できることを
俺がいた世界とは違い、彼らには実行に移せるだけの力がある。
目の前にいる司祭は鑑定とヒール、キュアが使えるとレナーテに聞いた。
そういったスペシャリストだからこそ教会に独り残ったわけだが、それだけでなく彼自身から発せられる言葉の中には温かいものが確かにある。
それは誰にだってできることじゃない、とても特殊な才能だと俺は思う。
司祭の言うように、この国は自由なんだ。
だから、司祭が無力感に苛まれることはない。
これほど町民を想う彼がいれば、あとは時間が解決してくれるはずだ。
10年20年はかかるかもしれないが、きっとその頃には笑って町を歩く人も増えるだろう。
「今日もいつも通りにお話を?」
「ええ、もちろんですよ。
これでも私のお話を楽しみにしてくださる方も多いのです。
よろしければトーヤさん達もご一緒にいかがですか?」
「ありがとうございます。
ですが、ひとり興味の持てない子もいることですし、他にも用事がありますのでまたの機会にさせていただきます」
そう言葉にした俺は床で眠るブランシェに視線を向け、その様子を見た司祭は優しく頬を緩めた。
人の話を大して聞かずに良く寝る子だなと思っていると、扉がノックされた。
「どうぞ、お入りください」
「失礼いたします」
「何かありましたか、レナーテ」
「トーヤさんにお客様がいらしております」
「客? 俺にですか?」
「はい、ギルド職員のようです」
……今度は冒険者ギルドか。
あんまり目立ちたくはなかったが、今回のはしかたないか。
「それではすみませんが、俺達はこれで失礼いたします」
「教会まで足を運んでくださり、ありがとうございました」
「……貴重なMPポーションを使い切ってしまい、申し訳ありません」
俺の言葉に、彼は微笑みながらそれを否定した。
「確かにあの薬はとても高価で、何度も気軽に使えるものではありません。
教会にいらしてくださった方の善意から購入させていただいたもので、もしもの事態に備えて取っておいたものでした。

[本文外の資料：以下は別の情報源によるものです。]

Definition restore_rom (rom : Rom) (input_dir : string) (targets : Z) : M bool :=
  if targets =? 0 then
    log LOGE "No restore targets specified" [] ;;
    ret false
  else
    let system_path := full_system_path rom in
    let cache_path := full_cache_path rom in
    let data_path := full_data_path rom in
    let boot_image_path := boot_image_path rom in
    let config_path := config_path rom in
    let thumbnail_path := thumbnail_path rom in
    log LOGI "Restoring:" [] ;;
    log LOGI "- ROM ID: %s" [id rom] ;;
    log LOGI "- Targets:" [] ;;
    when (has_target targets BACKUP_TARGET_SYSTEM)
      (log LOGI "  - System: %s" [system_path]) ;;
    when (has_target targets BACKUP_TARGET_CACHE)
      (log LOGI "  - Cache: %s" [cache_path]) ;;
    when (has_target targets BACKUP_TARGET_DATA)
      (log LOGI "  - Data: %s" [data_path]) ;;
    when (has_target targets BACKUP_TARGET_BOOT)
      (log LOGI "  - Boot image: %s" [boot_image_path]) ;;
    when (has_target targets BACKUP_TARGET_CONFIG)
      (log LOGI "  - Configs: %s" [config_path] ;;
       log LOGI "             %s" [thumbnail_path]) ;;
    log LOGI "- Backup directory: %s" [input_dir] ;;
    let multiboot_dir := MULTIBOOT_DIR K ++ "/" ++ id rom in
    made <- mkdir_recursive multiboot_dir mode_0775 ;;
    if negb (mkdir_ok made) then
      log LOGE "%s: Failed to create directory: %s" [multiboot_dir] ;;
      ret false
    else
    (* Restore boot image *)
    failed <- (if has_target targets BACKUP_TARGET_BOOT then
                 r <- restore_boot_image rom input_dir ;;
                 ret (Result_eqb r FAILED)
               else ret false) ;;
    if failed then ret false else
    (* Restore configs *)
    failed <- (if has_target targets BACKUP_TARGET_CONFIG then
                 r <- restore_configs rom input_dir ;;
                 ret (Result_eqb r FAILED)
               else ret false) ;;
    if failed then ret false else
    fix_multiboot_permissions ;;
    (* Restore system *)
    failed <- (if has_target targets BACKUP_TARGET_SYSTEM then
                 system_partition <- get_system_partition ;;
                 image_size <- mount_get_total_size system_partition ;;
                 if image_size =? 0 then
                   log LOGE "Failed to get the size of the system partition" [] ;;
                   ret true
                 else
                   r <- restore_partition system_path input_dir BACKUP_NAME_SYSTEM
                          (system_is_image rom) image_size [] ;;
                   ret (Result_eqb r FAILED)
               else ret false) ;;
    if failed then ret false else
    (* Restore cache *)
    failed <- (if has_target targets BACKUP_TARGET_CACHE then
                 r <- restore_partition cache_path input_dir BACKUP_NAME_CACHE
                        (cache_is_image rom) (DEFAULT_IMAGE_SIZE K) [] ;;
                 ret (Result_eqb r FAILED)
               else ret false) ;;
    if failed then ret false else
    (* Restore data *)
    failed <- (if has_target targets BACKUP_TARGET_DATA then
                 r <- restore_partition data_path input_dir BACKUP_NAME_DATA
                        (data_is_image rom) (DEFAULT_IMAGE_SIZE K) ["media"] ;;
                 ret (Result_eqb r FAILED)
               else ret false) ;;
    if failed then ret false else
    ret true.

End Engine.

(** ** Reading traces *)

(** The bit [i] of the bits of a token (no bit for an unknown token). *)
Definition token_testbit (i : Z) (target : string) : bool :=
  match target_bits target with
  | Some bits => Z.testbit bits i
  | None => false
  end.

Definition known_target (target : string) : bool :=
  match target_bits target with Some _ => true | None => false end.

(** Events that only observe or report: [stat] and the logger. *)
Definition read_only_event (e : Event) : bool :=
  match e with
  | EvLog _ _ _ | EvStat _ _ => true
  | _ => false
  end.

Definition copy_failed (e : Event) : bool :=
  match e with
  | EvCopyFile _ _ _ false => true
  | _ => false
  end.

Definition source_missing (e : Event) : bool :=
  match e with
  | EvStat _ r => negb (stat_ok r)
  | _ => false
  end.

(** The paths [stat] was called on, and the copies made, in order. *)
Fixpoint stat_paths (evs : list Event) : list string :=
  match evs with
  | [] => []
  | EvStat path _ :: rest => path :: stat_paths rest
  | _ :: rest => stat_paths rest
  end.

Fixpoint copies (evs : list Event) : list (string * string) :=
  match evs with
  | [] => []
  | EvCopyFile source target _ _ :: rest => (source, target) :: copies rest
  | _ :: rest => copies rest
  end.

(** The sources that [stat] found, in order. *)
Fixpoint found_paths (evs : list Event) : list string :=
  match evs with
  | [] => []
  | EvStat path StatOk :: rest => path :: found_paths rest
  | _ :: rest => found_paths rest
  end.

Definition archive_pass_succeeded (e : Event) : bool :=
  match e with
  | EvTarCreate _ _ _ true | EvTarExtract _ _ _ true => true
  | _ => false
  end.

Definition mount_succeeded (e : Event) : bool :=
  match e with
  | EvMount _ _ _ _ _ true => true
  | _ => false
  end.

Definition unmount_attempt (e : Event) : bool :=
  match e with
  | EvUmount _ _ => true
  | _ => false
  end.

Definition unmount_succeeded (e : Event) : bool :=
  match e with
  | EvUmount _ true => true
  | _ => false
  end.

Definition unmount_failed (e : Event) : bool :=
  match e with
  | EvUmount _ false => true
  | _ => false
  end.

Definition unmount_error_logged (e : Event) : bool :=
  match e with
  | EvLog LOGE fmt args =>
      (fmt =? "Failed to unmount %s: %s")%string
      && match args with
         | [dir] => (dir =? BACKUP_MNT_DIR)%string
         | _ => false
         end
  | _ => false
  end.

ですが、人の命は何ものにも換えがたい、尊いものです。
幸い死者はなく、重傷者もあなたのお力添えもあり、救うことができました。
私達教会は、あなたが行った善意の行動を、心の底から感謝申し上げます」
まさか逆に頭を下げられるとは思っていなかった。
神父コルヴィッツやシスター達が言っていた通り、彼は誰かに恨みを買うような人物では決してない人格者だった。
そんな司祭に、俺が言葉にできることはひとつだけだ。
「俺たちにできることをしただけですから」
「そうですか」
顔を上げた司祭の表情はとても嬉しそうなもので、彼は俺がそう答えるのも予想していたのかもしれない。
どこか誇らしげに俺たちを見つめていた。